SEMINARIO SOSPESO PER EMERGENZA COVID 19 - VERRÁ RIPROGRAMMATO NEL CORSO DELL'ANNO 2021

 

Il Lavaggio dei midolli, Xi Sui Yin Jin, è una forma di QiGong di origine buddhista e radicato nella cultura cinese, conosciuto tradizionalmente come un sistema per la prevenzione delle malattie e il miglioramento dello stato di salute generale.

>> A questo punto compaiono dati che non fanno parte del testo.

(** * The dask task-graph core and the into backends, embedded and verified

    Part I embeds the code, one module per source file:

    - [Py]       Python exceptions and fallible computations;
    - [Dask]     the task-graph core that [dask/tests/test_core.py] exercises;
    - [Chunks]   chunked sequences over Python's single-use iterators;
    - [H5py]     [into/backends/h5py.py];
    - [HDFStore] [into/backends/hdfstore.py];
    - [Aws]      [into/backends/aws.py].

    Part II states and proves the properties, one module of facts for each
    module of Part I. *)

From Stdlib Require Import ZArith Lia Ascii String.
From stdpp Require Import base option list gmap strings pretty.

#[local] Set Warnings "-register-all,-abstract-large-number".

(* ===================================================================== *)
(** * Python exceptions and fallible computations                          *)
(* ===================================================================== *)

Module Py.

(** The exception classes that the embedded code raises or lets through. *)
Inductive exn : Type :=
  | MemoryError
  | TypeError
  | ValueError
  | IndexError
  | RuntimeError
  | AssertionError
  | AttributeError
  | IOError
  | S3ResponseError.

(** A Python call either returns or raises. *)
Inductive outcome (A : Type) : Type :=
  | Return (a : A)
  | Raise (e : exn).
Arguments Return {A} a.
Arguments Raise {A} e.

Definition bind {A B : Type} (c : outcome A) (k : A → outcome B) : outcome B :=
  match c with
  | Return a => k a
  | Raise e => Raise e
  end.

Definition raises {A : Type} (c : outcome A) : Prop :=
  match c with Return _ => False | Raise _ => True end.

(** [try: c  except: pass], for a call [c] that changes the state [s] of a
    handle when it returns and leaves it as it is when it raises. *)
Definition try_pass {St : Type} (s : St) (c : outcome St) : outcome St :=
  match c with
  | Return s' => Return s'
  | Raise _ => Return s
  end.

(** The types of the operands of [%] and [/], as far as the code uses
    them. *)
Inductive type : Type := str | int | float.

(** [a % b]: string formatting when [a] is a [str], else arithmetic. *)
Definition mod_type (a b : type) : outcome type :=
  match a, b with
  | str, _ => Return str
  | _, str => Raise TypeError
  | int, int => Return int
  | _, _ => Return float
  end.

(** [a / b] (true division): defined between numbers only. *)
Definition truediv_type (a b : type) : outcome type :=
  match a, b with
  | (int | float), (int | float) => Return float
  | _, _ => Raise TypeError
  end.

(** [range(0, n, step)] for a positive [step], by [fuel] windows at most. *)
Fixpoint range_from (fuel : nat) (i n step : Z) : list Z :=
  match fuel with
  | O => []
  | S fuel' => if (i <? n)%Z then i :: range_from fuel' (i + step) n step
               else []
  end.

Definition range (n : Z) (step : positive) : list Z :=
  range_from (Z.to_nat n) 0 n (Z.pos step).

End Py.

Il Midollo d'oro è un esercizio estremamente completo che associa l'automassaggio, il controllo della respirazione, lo stiramento dei muscoli e dei tendini a un processo parallelo di nutrimento del midollo osseo. Il movimento e l'automassaggio sono gli aspetti centrali, fondamentale è inoltre la concentrazione mentale che dirige e guida il flusso del gi. Lo scopo è di espellere i fattori patogeni dalle ossa e dai tendini, migliorando l'afflusso di sangue e di qi rendendo il corpo più sciolto in poche settimane di pratica quotidiana e di attivare gli organi di senso. Per quanto riguarda il midollo osseo, il meccanismo è interno: gli stiramenti dei tendini riescono ad incrementare l'afflusso di sangue e di gi nelle ossa, migliorando così gli scambi osmotici che permettono al midollo di ossigenarsi ed essere nutrito. Tramite questi esercizi si cerca di attuare una vera rigenerazione del midollo che ha un ruolo molto importante, per la medicina cinese infatti se il midollo è in buono stato, le ossa e il cervello funzionano correttamente.
La Dott.sa Ma XuZhou è figlia del famosissimo medico di medicina tradizionale cinese, maestro di Qigong e pluridecorato campione di arti marziali Ma Litang, Ma Xuzhou ne è la prima erede in linea di trasmissione. Sin da ragazza ha seguito il padre nella pratica clinica e nell'esercizio del Qigong, ha portato avanti la tecnica del “martelletto della salute” elaborata dal padre nei suoi ultimi anni. Autrice di numerosi testi specialistici, Ma Xuzhou ha già portato il suo insegnamento in quattro continenti.

Si consiglia di indossare abiti comodi e con più strati in modo da non soffrire il caldo durante le parti più fisiche, di indossare scarpe comode a suola piatta e con la caviglia libera, di portare un tappetino per le parti a piedi nudi.